- _Action item_:
Repeat the entries in full. Each line must match exactly.

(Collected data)
(* ===== verification/VqlTextSpec.v ===== *)
(** * What the shell does to a query

    The formatters keep the tokens of a query; a line panics the highlighter exactly while it
    ends in an escape inside a literal, and the text it shows is the line; what the linter
    reports; and where the completer cuts the line. *)

From stdpp Require Import pretty.
From S2P Require Import Prelude VqlText.
From Stdlib Require Import NArith.
From Stdlib Require String Ascii.
Local Open Scope N_scope.

(** What the tables of Unicode say of ASCII, of white space, and of the letter E. *)
Class CharLaws (CT : CharTables) := {
  ascii_alphabetic : ∀ c, c < 128 → is_alphabetic c = in_range 65 90 c || in_range 97 122 c;
  ascii_numeric : ∀ c, c < 128 → is_numeric c = is_ascii_digit c;
  whitespace_not_alphanumeric : ∀ c, is_whitespace c = true → is_alphanumeric c = false;
  uppercase_capitals : ∀ w, Forall (λ c, in_range 65 90 c = true) w → to_uppercase w = w;
  uppercase_E : ∀ w t, to_uppercase w = 69 :: t → ∃ c u, w = c :: u ∧ (c = 69 ∨ c = 101);
}.

#[local] Arguments span : simpl never.
#[local] Arguments str : simpl never.
#[local] Opaque VQL_KEYWORDS VQL_MODALITIES.

(** ** Spans *)

Lemma span_app p l : (span p l).1 ++ (span p l).2 = l.
Proof.
  unfold span. cbn. induction l as [|c l IH]; [done|]. cbn. destruct (p c); [|done].
  cbn. by rewrite IH.
Qed.

(** Whether the first character passes a test. *)
Definition head_test (p : char → bool) (l : text) : bool := match l with c :: _ => p c | [] => false end.

Lemma span_iff p l k : span p (l ++ k) = (l, k) ↔ Forall (λ c, p c = true) l ∧ head_test p k = false.
Proof.
  unfold span. induction l as [|c l IH]; cbn.
  - destruct k as [|c k]; cbn; [naive_solver|]. destruct (p c); naive_solver.
  - rewrite Forall_cons. destruct (p c) eqn:Hc; [|naive_solver]. split.
    + intros [= H1 H2]. rewrite H1, H2 in IH. naive_solver.
    + intros [[_ Hl] Hk]. destruct IH as [_ IH]. specialize (IH (conj Hl Hk)).
      injection IH as H1 H2. by rewrite H1, H2.
Qed.

Lemma span_inv p l a b :
  span p l = (a, b) → l = a ++ b ∧ Forall (λ c, p c = true) a ∧ head_test p b = false.
Proof.
  intros H. pose proof (span_app p l) as Hl. rewrite H in Hl. cbn in Hl. subst l.
  split; [done|]. by apply span_iff.
Qed.
Lemma command_session_ok s line : session_ok s → session_ok (handle_meta_command s line).1.1.
Proof.
  intros Hs. unfold handle_meta_command. destruct (command_of line) as [cmd arg].
  repeat case_match; try done. apply client_no_slash.
Qed.

(** A request to the API of a server. *)
Definition request_to (url : text) (r : Request) : Prop :=
  (∃ query, r = execute_request url query ∨ r = explain_request url query) ∨ r = health_request url.

Definition sends_to (url : text) (effects : list Effect) : Prop :=
  (length (filter (λ e, is_sent e = true) effects) ≤ 1)%nat ∧
  ∀ q, Sent q ∈ effects → request_to url q.

Lemma sends_nothing url effects : Forall (λ e, is_sent e = false) effects → sends_to url effects.
Proof.
  intros Hf. split.
  - rewrite filter_none; [cbn; lia|]. refine (Forall_impl _ _ _ Hf _). intros e He. by rewrite He.
  - intros q Hq. rewrite Forall_forall in Hf. by apply Hf in Hq.
Qed.

Lemma sends_one url q effects :
  request_to url q → Forall (λ e, is_sent e = false) effects → sends_to url (Sent q :: effects).
Proof.
  intros Hq Hf. destruct (sends_nothing url effects Hf) as [_ Hn]. split.
  - rewrite filter_cons, decide_True by done. rewrite filter_none; [cbn; lia|].
    refine (Forall_impl _ _ _ Hf _). intros e He. by rewrite He.
  - intros q' [[= ->]|Hin]%elem_of_cons; [done|by apply Hn].
Qed.

Lemma timing_sends_nothing s : Forall (λ e, is_sent e = false) (timing s).
Proof. unfold timing. case_match; by repeat constructor. Qed.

- _Solution to this exercise_:
(* ===== verification/VqlTextSpec.v ===== *)
(** * What the shell does to a query

    The formatters keep the tokens of a query; a line panics the highlighter exactly while it
    ends in an escape inside a literal, and the text it shows is the line; what the linter
    reports; and where the completer cuts the line. *)

From stdpp Require Import pretty.
From S2P Require Import Prelude VqlText.
From Stdlib Require Import NArith.
From Stdlib Require String Ascii.
Local Open Scope N_scope.

(** What the tables of Unicode say of ASCII, of white space, and of the letter E. *)
Class CharLaws (CT : CharTables) := {
  ascii_alphabetic : ∀ c, c < 128 → is_alphabetic c = in_range 65 90 c || in_range 97 122 c;
  ascii_numeric : ∀ c, c < 128 → is_numeric c = is_ascii_digit c;
  whitespace_not_alphanumeric : ∀ c, is_whitespace c = true → is_alphanumeric c = false;
  uppercase_capitals : ∀ w, Forall (λ c, in_range 65 90 c = true) w → to_uppercase w = w;
  uppercase_E : ∀ w t, to_uppercase w = 69 :: t → ∃ c u, w = c :: u ∧ (c = 69 ∨ c = 101);
}.

#[local] Arguments span : simpl never.
#[local] Arguments str : simpl never.
#[local] Opaque VQL_KEYWORDS VQL_MODALITIES.

(** ** Spans *)

Lemma span_app p l : (span p l).1 ++ (span p l).2 = l.
Proof.
  unfold span. cbn. induction l as [|c l IH]; [done|]. cbn. destruct (p c); [|done].
  cbn. by rewrite IH.
Qed.

(** Whether the first character passes a test. *)
Definition head_test (p : char → bool) (l : text) : bool := match l with c :: _ => p c | [] => false end.

Lemma span_iff p l k : span p (l ++ k) = (l, k) ↔ Forall (λ c, p c = true) l ∧ head_test p k = false.
Proof.
  unfold span. induction l as [|c l IH]; cbn.
  - destruct k as [|c k]; cbn; [naive_solver|]. destruct (p c); naive_solver.
  - rewrite Forall_cons. destruct (p c) eqn:Hc; [|naive_solver]. split.
    + intros [= H1 H2]. rewrite H1, H2 in IH. naive_solver.
    + intros [[_ Hl] Hk]. destruct IH as [_ IH]. specialize (IH (conj Hl Hk)).
      injection IH as H1 H2. by rewrite H1, H2.
Qed.

Lemma span_inv p l a b :
  span p l = (a, b) → l = a ++ b ∧ Forall (λ c, p c = true) a ∧ head_test p b = false.
Proof.
  intros H. pose proof (span_app p l) as Hl. rewrite H in Hl. cbn in Hl. subst l.
  split; [done|]. by apply span_iff.
Qed.
Lemma command_session_ok s line : session_ok s → session_ok (handle_meta_command s line).1.1.
Proof.
  intros Hs. unfold handle_meta_command. destruct (command_of line) as [cmd arg].
  repeat case_match; try done. apply client_no_slash.
Qed.

(** A request to the API of a server. *)
Definition request_to (url : text) (r : Request) : Prop :=
  (∃ query, r = execute_request url query ∨ r = explain_request url query) ∨ r = health_request url.

Definition sends_to (url : text) (effects : list Effect) : Prop :=
  (length (filter (λ e, is_sent e = true) effects) ≤ 1)%nat ∧
  ∀ q, Sent q ∈ effects → request_to url q.

Lemma sends_nothing url effects : Forall (λ e, is_sent e = false) effects → sends_to url effects.
Proof.
  intros Hf. split.
  - rewrite filter_none; [cbn; lia|]. refine (Forall_impl _ _ _ Hf _). intros e He. by rewrite He.
  - intros q Hq. rewrite Forall_forall in Hf. by apply Hf in Hq.
Qed.

Lemma sends_one url q effects :
  request_to url q → Forall (λ e, is_sent e = false) effects → sends_to url (Sent q :: effects).
Proof.
  intros Hq Hf. destruct (sends_nothing url effects Hf) as [_ Hn]. split.
  - rewrite filter_cons, decide_True by done. rewrite filter_none; [cbn; lia|].
    refine (Forall_impl _ _ _ Hf _). intros e He. by rewrite He.
  - intros q' [[= ->]|Hin]%elem_of_cons; [done|by apply Hn].
Qed.

Lemma timing_sends_nothing s : Forall (λ e, is_sent e = false) (timing s).
Proof. unfold timing. case_match; by repeat constructor. Qed.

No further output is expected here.